Writing Tips at GarySpeer.com

Tips for writers and musing about writing and life

Here’s a writing tip that’s my personal favorite — creative napping


Remember those long ago days of preschool or kindergarten? Those days when life held a quiet nap on most afternoons, followed perhaps by recess? I’m talking about all those things that appeal to us even more as adults — and which we rarely have time for anymore.

No, if anything, as adults we probably get far too little sleep, too little quiet and rest. We do far too much worrying and far too little relaxing. (I was reading somewhere recently that some European nations require employers to give their employees FIVE WEEKS paid vacation annually. I wanna live there.) Which means, among other things, that our mental energy and creativity suffers.

As a professional writer who has spent most of his career facing deadlines, I’ve learned to write what I need to write when I need to write it, with little regard to “creativity.” Or I should say, I’m discovering daily that “creativity” is often another word for “necessity” — I’m required to write something on deadline (necessity), so I do it.

But I’ll be the first to agree that some writing only works if you have the energy and that spark of a new idea to sustain you and give you the words to put on paper.
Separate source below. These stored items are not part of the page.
(** [not] returns the projects of the monorepo that its operand did not
    return, in the order of [rushConfig.projects] and as often as they occur
    there; an error of the operand is the error of the node. *)
Theorem not_selects_the_others X context :
  (forall result,
      evaluates X context (Returns result) ->
      exists others,
        evaluates (IOperatorJson "not" [X]) context (Returns others) /\
        (forall p, p ∈ others <-> p ∈ projects rushConfig /\ p ∉ result) /\
        others `sublist_of` projects rushConfig /\
        (NoDup (projects rushConfig) -> NoDup others)) /\
  (forall e,
      evaluates X context (Throws e) ->
      evaluates (IOperatorJson "not" [X]) context (Throws e)).
Proof.
  split.
  - intros result [_ [d Hd]]. exists (complement rushConfig result).
    split; [| split; [| split]].
    + apply (evaluates_at _ _ (S d)); [| done]. by rewrite select_not, Hd.
    + intros p. unfold complement. rewrite list_elem_of_filter. tauto.
    + apply sublist_filter.
    + apply NoDup_filter.
  - intros e [_ [d Hd]]. apply (evaluates_at _ _ (S d)); [| done].
    by rewrite select_not, Hd.
Qed.

(** Two negations restrict the result of [X] to the monorepo and put it in
    the order of [rushConfig.projects]; three negations are one negation. *)
Theorem repeated_negation X context :
  (forall outcome,
      evaluates (IOperatorJson "not" [IOperatorJson "not" [X]]) context outcome <->
      exists inner,
        evaluates X context inner /\
        outcome = mapOutcome (fun result => filter (fun p => p ∈ result) (projects rushConfig))
                    inner) /\
  (forall outcome,
      evaluates (IOperatorJson "not" [IOperatorJson "not" [IOperatorJson "not" [X]]])
        context outcome <->
      evaluates (IOperatorJson "not" [X]) context outcome).
Proof.
  assert (Hnot : forall Y outcome,
             evaluates (IOperatorJson "not" [Y]) context outcome <->
             exists inner,
               evaluates Y context inner /\ outcome = mapOutcome (complement rushConfig) inner).
  { intros Y. apply evaluates_mapOutcome. intros depth. apply select_not. }
  split; intros outcome.
  - rewrite Hnot. split.
    + intros (mid & Hmid & ->). apply Hnot in Hmid as (inner & Hinner & ->).
      exists inner. split; [done |]. destruct inner; simpl; [| done | done].
      by rewrite complement_twice.
    + intros (inner & Hinner & ->). exists (mapOutcome (complement rushConfig) inner).
      split; [apply Hnot; by exists inner |].
      destruct inner; simpl; [| done | done]. by rewrite complement_twice.
  - rewrite (Hnot (IOperatorJson "not" [IOperatorJson "not" [X]])), (Hnot X). split.
    + intros (mid2 & Hmid2 & ->). apply Hnot in Hmid2 as (mid1 & Hmid1 & ->).
      apply Hnot in Hmid1 as (inner & Hinner & ->).
      exists inner. split; [done |]. destruct inner; simpl; [| done | done].
      by rewrite complement_thrice.
    + intros (inner & Hinner & ->).
      exists (mapOutcome (complement rushConfig) (mapOutcome (complement rushConfig) inner)).
      split.
      * apply Hnot. exists (mapOutcome (complement rushConfig) inner).
        split; [apply Hnot; by exists inner | done].
      * destruct inner; simpl; [| done | done]. by rewrite complement_thrice.
Qed.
When I’m working on something like that — generally a novel or fiction writing of some sort — and the words and ideas just aren’t coming, I fall back on my favorite writing/creative thinking tip.
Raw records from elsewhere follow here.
(** * The Wasm export handler of the state-based indexer

    A shallow embedding of the [wasm] handler maker: the key codec and the
    matcher ([match]), the code-ID resolver ([getCodeId]) and the batch
    processor ([process]) with its sinks, allowlist filter and watermark
    update.

    Conventions of the embedding.
    - A [Uint8Array] is a [list Z] whose elements lie in [0, 256).
    - A JavaScript string is a Rocq [string]; a string obtained by decoding
      UTF-8 is represented by the bytes of its UTF-8 encoding.
    - Block heights, block times and code IDs are integers ([Z]). The
      [BigInt] conversion of an integer-valued input is the identity;
      [Number] of an integer is [toNumber], the nearest double, which is
      the integer itself below [2 ^ 53]. A [Date] is kept as its
      milliseconds, for times in the range of [Date].
    - [undefined] read from an array is [None]; arithmetic on it yields
      [NaN], see [jsnum].
    - A function that may throw returns a [result]; what is thrown is a
      [Thrown]. *)

From Stdlib Require Import ZArith List String Ascii DecimalString Lia Bool
  Sorted DecimalZ.
From stdpp Require Import base option list gmap strings.

Local Open Scope string_scope.
Local Open Scope list_scope.
Local Open Scope Z_scope.

(** ** Results of fallible code *)

(** A thrown value, as far as the handler and [retry] tell thrown values
    apart: its message (for a value that is not an [Error], the value as
    it prints), whether it has an own property [retryable] that is falsy,
    and whether it is [null] or [undefined], which has no properties. *)
Record Thrown : Type := {
  thrown_message : string;
  thrown_final : bool;
  thrown_nullish : bool
}.

(** [new Error(message)]: an error with no property [retryable]. *)
Definition Error_ (message : string) : Thrown :=
  {| thrown_message := message; thrown_final := false;
     thrown_nullish := false |}.
Coercion Error_ : string >-> Thrown.

(** An error object that may have the property [retryable]. *)
Definition errorObject (message : string) (final : bool) : Thrown :=
  {| thrown_message := message; thrown_final := final;
     thrown_nullish := false |}.

Inductive result (A : Type) : Type :=
| Ok (a : A)
| Throw (error : Thrown).
Arguments Ok {A} a.
Arguments Throw {A} error.

(** ** JavaScript numbers that may be [NaN] *)

Inductive jsnum : Type :=
| Num (z : Z)
| NaN.

(** [a + b] where [b] may be [undefined] ([undefined] coerces to [NaN]). *)
Definition js_add (a : Z) (b : option Z) : jsnum :=
  match b with
  | Some z => Num (a + z)
  | None => NaN
  end.

(** [a < b]: every comparison with [NaN] is false. *)
Definition js_lt (a : Z) (b : jsnum) : bool :=
  match b with
  | Num z => a <? z
  | NaN => false
  end.

(** [ToIntegerOrInfinity]: [NaN] becomes 0. *)
Definition toIntegerOrInfinity (x : jsnum) : Z :=
  match x with
  | Num z => z
  | NaN => 0
  end.

(** ** [Number] of an integer

    [Number(x)] for a bigint [x], or for a string [x] that is a decimal
    integer: the double nearest to the integer, ties to even. A finite
    double that is an integer is written as that integer; the integer
    [2 ^ 1024], which is above every finite double, stands for
    [Infinity], and its opposite for [-Infinity]. *)

(** The nearest 53-bit mantissa for a magnitude. *)
Definition roundToDouble (n : Z) : Z :=
  let e := Z.log2 n - 52 in
  if e <=? 0 then n
  else
    let q := Z.shiftr n e in
    let r := Z.land n (Z.ones e) in
    let half := Z.shiftl 1 (e - 1) in
    let q' :=
      if (half <? r) || ((r =? half) && Z.odd q) then q + 1 else q in
    Z.shiftl q' e.

Definition toNumber (z : Z) : Z :=
  Z.sgn z * Z.min (roundToDouble (Z.abs z)) (2 ^ 1024).

(** ** Typed arrays *)

(** [a[i]], [undefined] out of range. *)
Definition at_index (a : list Z) (i : nat) : option Z := nth_error a i.

(** The clamping of a relative index done by [%TypedArray%.prototype.slice]. *)
Definition clamp_index (len rel : Z) : Z :=
  if rel <? 0 then Z.max (len + rel) 0 else Z.min rel len.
I walk through that bedroom door, flip on my favorite “Rippingtons” CD, turn the volume down low, stretch out on the old queen-sized bed, and take a nap. A creative nap, of course.

I’m serious about that part — the “creative nap” part I call it. I first learned of such an idea from an old friend of my (Hi, Frank) who has written and published more than 130 Western and series novels. By creative nap, I mean holding the characters and plot action which have me stumped in my mind as I drift off to sleep. Not obsessing or struggling with them, just letting them hang around in my head, watching me relax and nap. The little devils hate it when they’re trying to harass or harangue me and I smile up at them perched there on the headboard, give ’em a wink, and doze off.

Okay, I don’t really see tiny story characters sitting on my headboard. They sort of do more of a sulk and pace back and forth impatiently.

You get the idea — take a nap. Put the writing that’s frustrating you aside and relax. In the first place, what generally happens is that you wake up and something new and different may strike you that works. And, failing any progress, you’ll at least feel more rested and be more capable of putting the stuck storyline behind you for other writing projects.